Bodnar encouraged students playing the game to use the pool noodles to hit one another.
“During this activity, Bodnar was looking on and encouraging students by saying things like ‘Beat him! Get him! You can get him!’ and encouraging students being hit to ‘fight back’ with their pool noodle,” Commissioner Ana R. Mohammed notes in the agreement dated Feb. 16, 2024.
Although students were told not to aim for the head or to hit “too hard,” students hit each other above the neck with the pool noodles and one student was hit in the face repeatedly, knocking the glasses off their face and causing the glasses to break. Despite the fact that the student’s face was “red, bruised and sore” after the game, Bodnar did not complete an incident report, submit anything to school administration or explain to the student’s parents how their glasses broke.

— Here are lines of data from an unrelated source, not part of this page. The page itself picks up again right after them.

(** ** Deletion *)

(** C10. For every well-formed project id, [deleteProject] answers with
    the success message.  The prizes (with their winners), the teams and
    the event are untouched.  When no project has the id the store is
    unchanged; otherwise exactly the first project with that id is taken
    out of the collection and all the others stay, in their order. *)
Theorem deleteProject_unconditional (st : Store) (req : Request) :
  well_formed_id (params_id req) = true ->
  let id := mkObjectId (params_id req) in
  let st' := fst (deleteProject req st) in
  snd (deleteProject req st) = Ok msg_deleted
  /\ errorKind (snd (deleteProject req st)) = None
  /\ Prizes st' = Prizes st
  /\ Teams st' = Teams st
  /\ tartanHacks st' = tartanHacks st
  /\ (Project_findById st id = None -> st' = st)
  /\ (forall p, Project_findById st id = Some p ->
        project_id p = id
        /\ exists l1 l2, Projects st = (l1 ++ p :: l2)%list
                         /\ Projects st' = (l1 ++ l2)%list)
  /\ List.length (Projects st) <= S (List.length (Projects st')).
Proof.
  intros _ id st'.
  assert (Hst' : st' = Project_findByIdAndDelete st id) by reflexivity.
  clearbody st'. subst st'. unfold deleteProject. cbn [fst snd errorKind].
  split; [reflexivity|]. split; [reflexivity|].
  split; [reflexivity|]. split; [reflexivity|]. split; [reflexivity|].
  assert (Hnone : Project_findById st id = None ->
                  Project_findByIdAndDelete st id = st).
  { intros H. unfold Project_findByIdAndDelete.
    unfold Project_findById in H. rewrite (remove_first_absent _ _ H).
    now destruct st. }
  assert (Hsome : forall p, Project_findById st id = Some p ->
            project_id p = id
            /\ exists l1 l2, Projects st = (l1 ++ p :: l2)%list
                             /\ Projects (Project_findByIdAndDelete st id)
                                = (l1 ++ l2)%list).
  { intros p H. split; [now apply (Project_findById_id st)|].
    destruct (remove_first_present _ _ p H) as (l1 & l2 & H1 & H2 & _).
    exists l1, l2. split; [exact H1 | exact H2]. }
  split; [exact Hnone|]. split; [exact Hsome|].
  destruct (Project_findById st id) as [p|] eqn:E.
  - destruct (Hsome p eq_refl) as (_ & l1 & l2 & -> & ->).
    rewrite !length_app. simpl. lia.
  - rewrite (Hnone eq_refl). lia.
Qed.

Officials from School District 70 (Pacific Rim) issued Bodnar a letter of discipline, suspended him five days without pay and reported the incident to the B.C. Commissioner.
This is the third time Bodnar has been suspended by the school district in the last three years. He was suspended in 2021 for allegedly making “inappropriate” comments to his Grade 8 P.E. class, including encouraging students to “twerk.” He was also suspended for another incident that happened the same year where he demonstrated an athletic technique on a student without the student’s consent. This second incident also resulted in a supplemental one-day suspension of his teaching certificate from the B.C. Commissioner, and Bodnar was removed from all coaching duties.
Mohammed said that Bodnar has “engaged in repeated concerning conduct” and has “exposed his students to physical harm and created an unsafe environment.”
Along with the suspension of his teaching certificate, Bodnar will also be required to complete the Justice Institute of B.C. course “Creating a Positive Learning Environment.”